§ Data for the task:
————

Lemma metric_json_reference_witness :
  fst (fmtMetricJson no_float
         [] (mkEvent "net.port" (FMT_INT 3) CURRENT
            (Some [STRFIELD "host" (Some "h"%string) 1 true; STRFIELD "proto" (Some "TCP"%string) 1 true;
                   STRFIELD "fd" (Some "x"%string) 1 false]) CFG_SRC_METRIC
            (Some [NUMFIELD "host" 7 1 true]))
         None CFG_SRC_METRIC (Some [mkTag "proto" "mine"]))
  = Some (cJSON_Object
      [(bytes_of "_metric", str_json "net.port"); (bytes_of "_metric_type", str_json "gauge");
       (bytes_of "_value", cJSON_Number 3 3); (bytes_of "host", cJSON_Number 7 7); (bytes_of "proto", str_json "mine")]).
Proof.
  match goal with |- fst (fmtMetricJson _ _ ?m ?re ?src ?tags) = _ =>
    rewrite (proj1 (metric_json_reference no_float m re src tags eq_refl)) end.
  reflexivity.
Defined.

(** A library of one expression that every text matches. *)
Definition match_all (s : string) : option regex := Some (fun _ => true).

Definition sample_calls : list call :=
  map (fun t => mkCall t (mkEvent "a" (FMT_INT 1) DELTA None CFG_SRC_METRIC None) None 0 CFG_SRC_HTTP) [1; 2; 3; 4; 5].

(** Five events against a limit of two: the third becomes the notice. *)
Lemma rate_limit_one_notice_witness :
  exists e, evtFormatCreate match_all true = Some e /\
    let e := evtFormatSourceEnabledSet (evtFormatRateLimitSet e 2) CFG_SRC_HTTP 1 in
    let p := mkProc "h" "p" (Some "c"%string) 9 "" in
    let js := fst (run_events match_all no_float 100 p sample_calls (Some e)) in
    js !! 2%nat = Some (notice_object 3 p CFG_SRC_HTTP 2) /\
    js !! 4%nat = Some (formatted match_all no_float e p
      (mkCall 5 (mkEvent "a" (FMT_INT 1) DELTA None CFG_SRC_METRIC None) None 0 CFG_SRC_HTTP)).
Proof.
  eexists. split; [reflexivity|]. intros e p js. unfold js.
  rewrite (rate_limit_one_notice match_all no_float e p 100 sample_calls).
  - split; reflexivity.
  - by eexists.
  - vm_compute. split; reflexivity.
  - vm_compute. discriminate.
  - repeat constructor.
  - vm_compute. reflexivity.
Defined.

End EvtFormat.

————

§ Exercise requirements: Print the records above again, every one, exactly as written.

§ Solution for this task:
Lemma metric_json_reference_witness :
  fst (fmtMetricJson no_float
         [] (mkEvent "net.port" (FMT_INT 3) CURRENT
            (Some [STRFIELD "host" (Some "h"%string) 1 true; STRFIELD "proto" (Some "TCP"%string) 1 true;
                   STRFIELD "fd" (Some "x"%string) 1 false]) CFG_SRC_METRIC
            (Some [NUMFIELD "host" 7 1 true]))
         None CFG_SRC_METRIC (Some [mkTag "proto" "mine"]))
  = Some (cJSON_Object
      [(bytes_of "_metric", str_json "net.port"); (bytes_of "_metric_type", str_json "gauge");
       (bytes_of "_value", cJSON_Number 3 3); (bytes_of "host", cJSON_Number 7 7); (bytes_of "proto", str_json "mine")]).
Proof.
  match goal with |- fst (fmtMetricJson _ _ ?m ?re ?src ?tags) = _ =>
    rewrite (proj1 (metric_json_reference no_float m re src tags eq_refl)) end.
  reflexivity.
Defined.

(** A library of one expression that every text matches. *)
Definition match_all (s : string) : option regex := Some (fun _ => true).

Definition sample_calls : list call :=
  map (fun t => mkCall t (mkEvent "a" (FMT_INT 1) DELTA None CFG_SRC_METRIC None) None 0 CFG_SRC_HTTP) [1; 2; 3; 4; 5].

(** Five events against a limit of two: the third becomes the notice. *)
Lemma rate_limit_one_notice_witness :
  exists e, evtFormatCreate match_all true = Some e /\
    let e := evtFormatSourceEnabledSet (evtFormatRateLimitSet e 2) CFG_SRC_HTTP 1 in
    let p := mkProc "h" "p" (Some "c"%string) 9 "" in
    let js := fst (run_events match_all no_float 100 p sample_calls (Some e)) in
    js !! 2%nat = Some (notice_object 3 p CFG_SRC_HTTP 2) /\
    js !! 4%nat = Some (formatted match_all no_float e p
      (mkCall 5 (mkEvent "a" (FMT_INT 1) DELTA None CFG_SRC_METRIC None) None 0 CFG_SRC_HTTP)).
Proof.
  eexists. split; [reflexivity|]. intros e p js. unfold js.
  rewrite (rate_limit_one_notice match_all no_float e p 100 sample_calls).
  - split; reflexivity.
  - by eexists.
  - vm_compute. split; reflexivity.
  - vm_compute. discriminate.
  - repeat constructor.
  - vm_compute. reflexivity.
Defined.

End EvtFormat.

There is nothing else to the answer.